粘帚霉GR-6菌株种类鉴定及其β-1,3-葡聚糖酶纯化与酶学性质

Identification of Gliocladium sp. GR-6 and purification and characterization of the β-1,3-glucanase produced by GR-6

为明确粘帚霉GR-6产生的β-1,3-葡聚糖酶对植物病原真菌的作用机制,建立β-1,3-葡聚糖酶分离纯化体系,根据形态特征和ITS序列分析鉴定GR-6种类,用60%饱和度的丙酮沉淀酶蛋白质,再通过DE-52离子交换层析和Sephadex G-75凝胶柱层析纯化蛋白质。结果表明,GR-6菌株ITS序列与粉红粘帚霉的相似度最高,达到98%,结合形态学特征将该菌株鉴定为粉红粘帚霉。SDS-PAGE显示纯化后得到一种分子量为4.11×104的蛋白质,该蛋白质具有β-1,3-葡聚糖酶活性。经该酶处理后的水稻纹枯病菌(Rhizoctonia solani)和棉花黄萎病菌(Verticilliun dahliae)菌丝颜色变浅、细胞轮廓变模糊、甚至菌丝细胞逐渐消失,可见,粉红粘帚霉GR-6产生的β-1,3-葡聚糖酶对这两种植物病原真菌菌丝有直接破坏作用。纯化后的β-1,3-葡聚糖酶的最适反应温度为50℃,最适反应pH值为4,酶液在50℃以下或pH 5时保存0.5 h,酶活性基本保持稳定;该葡聚糖酶对一些金属离子较敏感,其中Zn2+、Sn2+、Ca2+、Fe2+等使酶活性显著降低,而Mn2+和K+对酶活性没有明显的影响。建立的β-1,3-葡聚糖酶纯化体系稳定可靠。

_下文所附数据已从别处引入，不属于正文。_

(** * A labelled tree with unix-like navigation: tree.H, treeFunctors.H,
      treeCommands.H and treeNav.C, embedded and verified.

    Conventions of the embedding.
    - [size_t] is a 64-bit unsigned integer: a value of [N] below [2^64],
      with the wrap-around of [++] and [--] written out ([SizeT]).
    - A C string ([const char*], [std::string]) is a [string]: the
      characters before the terminating NUL, none of which is NUL.  A
      pointer into a C string is the suffix that starts at the pointer.
    - [std::map<string, TreeNode*>] is an association list kept in
      ascending key order; iterating the map is iterating the list.
    - A [TreeNode*] is the address of a node.  Nodes are allocated once and
      never move, so the address of a node is modelled by the list of keys
      that leads to it from the root ([NodePtr]); the root is at [[]].
      Dereferencing an address is [node_at]; an address with no node behind
      it is a dangling pointer, and using it is [Undefined].
    - [std::regex] is a library outside the repository: its constructor and
      [regex_match] are the two fields of [RegexEngine]. *)

From Stdlib Require Import String Ascii List NArith Bool Lia Arith.
Import ListNotations.
Local Open Scope string_scope.
Local Open Scope list_scope.

(** ** size_t *)

Module SizeT.
Definition modulus : N := 18446744073709551616%N.   (* 2^64 *)
Definition npos : N := 18446744073709551615%N.      (* -1ul *)
Definition incr (n : N) : N := ((n + 1) mod modulus)%N.
Definition decr (n : N) : N := ((n + modulus - 1) mod modulus)%N.
End SizeT.

(** ** Characters *)

Definition dquote : ascii := "034"%char.
Definition star : ascii := "*"%char.
Definition qmark : ascii := "?"%char.
Definition lbracket : ascii := "["%char.
Definition rbracket : ascii := "]"%char.
Definition dot : ascii := "."%char.

(** [isspace] in the "C" locale: space, \t, \n, \v, \f, \r. *)
Definition isspace (c : ascii) : bool :=
  let n := nat_of_ascii c in
  Nat.eqb n 32 || (Nat.leb 9 n && Nat.leb n 13).

(** [*w=='*' || *w=='?' || *w=='[' || *w==']'] *)
Definition is_wildcard (c : ascii) : bool :=
  Ascii.eqb c star || Ascii.eqb c qmark || Ascii.eqb c lbracket
  || Ascii.eqb c rbracket.

Definition empty (s : string) : bool :=
  match s with EmptyString => true | String _ _ => false end.

(** ** tree.H *)

Abbreviation Key := string.
Abbreviation NodePtr := (list string).

(** [template<class DataType, class KeyType = string> class TreeNode]. *)
#[warnings="-register-all"]
Inductive TreeNode (DataType : Type) : Type :=
  mkTreeNode (d : DataType) (cs : list (Key * TreeNode DataType)).
Arguments mkTreeNode {DataType} d cs.

Definition data {D} (n : TreeNode D) : D :=
  match n with mkTreeNode d _ => d end.
Definition children {D} (n : TreeNode D) : list (Key * TreeNode D) :=
  match n with mkTreeNode _ cs => cs end.

(** [children.find(key)]: the search follows the order of the keys. *)
Fixpoint map_find {V} (key : Key) (m : list (Key * V)) : option V :=
  match m with
  | [] => None
  | (k, v) :: m' =>
    match String.compare key k with
    | Eq => Some v
    | Lt => None
    | Gt => map_find key m'
    end
  end.

(** [children[key] = v]: the entry is overwritten, or added at its place in
    the order. *)
Fixpoint map_set {V} (key : Key) (v : V) (m : list (Key * V)) : list (Key * V) :=
  match m with
  | [] => [(key, v)]
  | (k, v') :: m' =>
    match String.compare key k with
    | Eq => (key, v) :: m'
    | Lt => (key, v) :: (k, v') :: m'
    | Gt => (k, v') :: map_set key v m'
    end
  end.

(** The keys of a map are in strictly ascending order. *)
Fixpoint ascending {V} (m : list (Key * V)) : Prop :=
  match m with
  | [] => True
  | (k, _) :: m' =>
    match m' with
    | [] => True
    | (k', _) :: _ => String.compare k k' = Lt
    end /\ ascending m'
  end.

(** The node an address points to, from the root. *)
Fixpoint node_at {D} (root : TreeNode D) (p : NodePtr) : option (TreeNode D) :=
  match p with
  | [] => Some root
  | key :: p' =>
    match map_find key (children root) with
    | Some child => node_at child p'
    | None => None
    end
  end.

(** Number of levels of a tree: a leaf has one. *)
Fixpoint height {D} (n : TreeNode D) : nat :=
  match n with
  | mkTreeNode _ cs =>
    S ((fix over (l : list (Key * TreeNode D)) : nat :=
          match l with
          | [] => O
          | (_, c) :: l' => Nat.max (height c) (over l')
          end) cs)
  end.

Fixpoint height_children {D} (l : list (Key * TreeNode D)) : nat :=
  match l with
  | [] => O
  | (_, c) :: l' => Nat.max (height c) (height_children l')
  end.

(** [class NodeFunction]: the visitor interface.  [St] is the state of the
    visitor object (the counters [level_], [idx_] of the base class and the
    members of the derived class).  [operator()] and [onExit] receive the
    node by reference: they see its address and its contents and may rewrite
    its [data]; the stock visitors never touch the child map, and the
    interface here does not let them. *)
Module NodeFunction.
Record t (D St : Type) : Type := mk {
  call : NodePtr -> TreeNode D -> St -> bool * D * St;     (* operator() *)
  onExit : NodePtr -> TreeNode D -> St -> bool * D * St;
  level : St -> N                                         (* level() *)
}.
Arguments mk {D St}.
Arguments call {D St}.
Arguments onExit {D St}.
Arguments level {D St}.

(** The members of the base class. *)
Record Base : Type := mkBase { level_ : N; idx_ : N }.
Definition init : Base := {| level_ := 0; idx_ := 0 |}.
Definition none : N := SizeT.npos.

(** The base class itself: both hooks return [true] and change nothing. *)
Definition base D : t D Base :=
  {| call := fun _ n s => (true, data n, s);
     onExit := fun _ n s => (true, data n, s);
     level := level_ |}.
End NodeFunction.

(** [DFS::operator()]: depth-first search, up to [maxLevel]. *)
Fixpoint DFS {D St} (func : NodeFunction.t D St) (maxLevel : N)
    (p : NodePtr) (node : TreeNode D) (s : St) {struct node} : TreeNode D * St :=
  match node with
  | mkTreeNode d0 cs0 =>
    if (NodeFunction.level func s <? maxLevel)%N then
      let '(cont, d1, s1) := NodeFunction.call func p node s in
      let '(cs1, s2) :=
        if cont then
          (fix each (l : list (Key * TreeNode D)) (s : St) {struct l}
             : list (Key * TreeNode D) * St :=
             match l with
             | [] => ([], s)
             | (key, child) :: l' =>
               let '(child', s') := DFS func maxLevel (p ++ [key]) child s in
               let '(l'', s'') := each l' s' in
               ((key, child') :: l'', s'')
             end) cs0 s1
        else (cs0, s1) in
      let '(_, d2, s3) := NodeFunction.onExit func p (mkTreeNode d1 cs1) s2 in
      (mkTreeNode d2 cs1, s3)
    else (node, s)
  end.

(** The loop over the child map inside [DFS], named. *)
Fixpoint DFS_children {D St} (func : NodeFunction.t D St) (maxLevel : N)
    (p : NodePtr) (l : list (Key * TreeNode D)) (s : St)
    : list (Key * TreeNode D) * St :=
  match l with
  | [] => ([], s)
  | (key, child) :: l' =>
    let '(child', s') := DFS func maxLevel (p ++ [key]) child s in
    let '(l'', s'') := DFS_children func maxLevel p l' s' in
    ((key, child') :: l'', s'')
  end.

(** *** Observing a traversal

    The calls a driver makes are observed by wrapping the visitor: the
    wrapper behaves as the visitor does and logs each call of [operator()]
    (with the address of the node and the value of [level()] at the call)
    and each call of [onExit]. *)
Inductive Event : Type :=
| Visit (p : NodePtr) (lvl : N)
| Exit (p : NodePtr).

Definition traced {D St} (func : NodeFunction.t D St)
  : NodeFunction.t D (St * list Event) :=
  {| NodeFunction.call := fun p n st =>
       let '(cont, d, s') := NodeFunction.call func p n (fst st) in
       (cont, d, (s', snd st ++ [Visit p (NodeFunction.level func (fst st))]));
     NodeFunction.onExit := fun p n st =>
       let '(r, d, s') := NodeFunction.onExit func p n (fst st) in
       (r, d, (s', snd st ++ [Exit p]));
     NodeFunction.level := fun st => NodeFunction.level func (fst st) |}.

(** The log of [dfs(node, func, maxLevel)], the node being at address [p]. *)
Definition DFS_log {D St} (func : NodeFunction.t D St) (maxLevel : N)
    (p : NodePtr) (node : TreeNode D) (s : St) : list Event :=
  snd (snd (DFS (traced func) maxLevel p node (s, []))).

Definition is_visit (e : Event) : bool :=
  match e with Visit _ _ => true | Exit _ => false end.
Definition is_exit (e : Event) : bool :=
  match e with Visit _ _ => false | Exit _ => true end.

(** A log in which every [Visit] is closed by the [Exit] of the same node,
    after the events of the nodes below it. *)
Inductive bracketed : list Event -> Prop :=
| bracketed_nil : bracketed []
| bracketed_node p lvl inner rest :
    bracketed inner -> bracketed rest ->
    bracketed (Visit p lvl :: inner ++ Exit p :: rest).

(** A visitor that counts its depth the way [Level], [NodeCounter] and
    [PrintNode] do: [operator()] increments [level_], [onExit] decrements
    it. *)
Definition counts_depth {D St} (func : NodeFunction.t D St) : Prop :=
  forall p n s,
    NodeFunction.level func (snd (NodeFunction.call func p n s))
    = SizeT.incr (NodeFunction.level func s)
    /\ NodeFunction.level func (snd (NodeFunction.onExit func p n s))
       = SizeT.decr (NodeFunction.level func s).

(** ** treeFunctors.H *)

(** [class TreeInfo], the concrete [TreeInfoConcept]. *)
Module TreeInfo.
Record t : Type := mk {
  name : string;
  parent : option NodePtr;     (* nullptr is None *)
  level : N;
  idx : N
}.
Definition delim : ascii := "/"%char.
Definition anyLevel : N := SizeT.npos.
Definition set_level (i : t) (l : N) : t :=
  {| name := name i; parent := parent i; level := l; idx := idx i |}.
Definition set_name (i : t) (s : string) : t :=
  {| name := s; parent := parent i; level := level i; idx := idx i |}.
End TreeInfo.

Abbreviation Node := (TreeNode TreeInfo.t).

(** [class Level]: call from DFS to set the node level. *)
Definition Level : NodeFunction.t TreeInfo.t NodeFunction.Base :=
  {| NodeFunction.call := fun _ node s =>
       (true,
        TreeInfo.set_level (data node) (NodeFunction.level_ s),
        {| NodeFunction.level_ := SizeT.incr (NodeFunction.level_ s);
           NodeFunction.idx_ := NodeFunction.idx_ s |});
     NodeFunction.onExit := fun _ node s =>
       (true,
        data node,
        {| NodeFunction.level_ := SizeT.decr (NodeFunction.level_ s);
           NodeFunction.idx_ := NodeFunction.idx_ s |});
     NodeFunction.level := NodeFunction.level_ |}.

(** [setLevel(root)]: [dfs(root, L)] with a fresh [Level] and the default
    [maxLevel = -1ul]; the tree is updated in place, here returned. *)
Definition setLevel (root : Node) : Node :=
  fst (DFS Level SizeT.npos [] root NodeFunction.init).

(** The true structural depth, stated on the tree: the root of a tree that
    hangs at depth [d] is stamped [d] and its children hang at [d + 1]. *)
#[warnings="-register-all"]
Inductive depth_is : N -> Node -> Prop :=
| depth_is_node d i cs :
    TreeInfo.level i = d ->
    Forall (fun kc => depth_is (d + 1) (snd kc)) cs ->
    depth_is d (mkTreeNode i cs).

(** What level numbering is to produce: every level field rewritten to the
    depth, nothing else touched. *)
Fixpoint relabel (d : N) (n : Node) : Node :=
  match n with
  | mkTreeNode i cs =>
    mkTreeNode (TreeInfo.set_level i d)
      ((fix over (l : list (Key * Node)) : list (Key * Node) :=
          match l with
          | [] => []
          | (k, c) :: l' => (k, relabel (d + 1) c) :: over l'
          end) cs)
  end.

Fixpoint relabel_children (d : N) (l : list (Key * Node)) : list (Key * Node) :=
  match l with
  | [] => []
  | (k, c) :: l' => (k, relabel d c) :: relabel_children d l'
  end.

(** ** Outcomes of the fallible operations *)

Inductive Outcome (A : Type) : Type :=
| Ok (a : A)
| Throw (msg : string)     (* [throw string(...)] *)
| RegexError               (* [std::regex_error], thrown by the [regex] constructor *)
| Abort                    (* a failed [assert] *)
| Undefined.               (* undefined behaviour: a read out of bounds, a dangling pointer *)
Arguments Ok {A} a.
Arguments Throw {A} msg.
Arguments RegexError {A}.
Arguments Abort {A}.
Arguments Undefined {A}.

Definition bind {A B} (o : Outcome A) (k : A -> Outcome B) : Outcome B :=
  match o with
  | Ok a => k a
  | Throw msg => Throw msg
  | RegexError => RegexError
  | Abort => Abort
  | Undefined => Undefined
  end.

Notation "x <- o ;; k" := (bind o (fun x => k))
  (at level 61, o at next level, right associativity).

(** [std::regex]: construction from a pattern (which throws on a malformed
    one) and [regex_match], a match of the whole string. *)
Class RegexEngine : Type := {
  regex : Type;
  regex_compile : string -> option regex;
  regex_match : string -> regex -> bool
}.

(** ** treeNav.C: insert *)

(** [getline(InStr, tok, delim)] on an [istringstream].  The stream is the
    text not yet read.  Characters are extracted up to the end or up to a
    delimiter, which is extracted and dropped. *)
Fixpoint getline_extract (delim : ascii) (s : string) : string * string :=
  match s with
  | EmptyString => (EmptyString, EmptyString)
  | String c s' =>
    if Ascii.eqb c delim then (EmptyString, s')
    else let '(tok, rest) := getline_extract delim s' in (String c tok, rest)
  end.

(** The call fails (the stream converts to [false]) when nothing is left to
    extract: either the end was hit by the call before, or the text ended
    with the delimiter the call before dropped. *)
Definition getline (InStr : string) (delim : ascii) : option (string * string) :=
  match InStr with
  | EmptyString => None
  | String _ _ => Some (getline_extract delim InStr)
  end.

In order to make clear the mechanism of β-1, 3-glucanase from strain GR-6 of Gliocladium against plant fungal pathogens and establish the purification system of β-1, 3-glucanase, strain GR-6 was identified according to ITS sequence analysis and the morphological characteristics. The protein of GR-6 could be precipitated with 60% acetone, and purified with DE-52 and Sephadex G-75 chromatography. The results indicated that strain GR-6 shared 98% similarities with the members in Gliocladium. Combined with the morphological characteristics, the strain GR-6 was identified as Gliocladium roseum. SDS-PAGE demonstrated that the molecular weight of the purified protein was about 4. 11×10^4 and had β-1, 3-glucanase activity. When the mycelia of Rhizoctonia. solani and Verticillium. dahliae were treated by the glucanaseprotein, it was observed that the outline of hyphal cells became illegibility, the color of hypha became depigmentation, and even some hyphae presented abnormality or collapsed completely, which proves the β-1, 3-glucanase can destroy mycelia of the two plant fungal pathogens. The optimal temperature for the hydrolyzation of the glucanase was 50 ℃and the optimal pH value was 4.The glucanase activity was stable when it was heated for 0. 5 h at 50 ℃and kept in the solution with pH 5. The enzymatic protein was sensitive to some ions; it was inhibited by Zn2 ＋ , Sn2 ＋ , Ca2 ＋ , Fe2 ＋ and was not affected by Mn2 ＋ and K＋ . A reliable purification system of β-1, 3-glucanase was developed.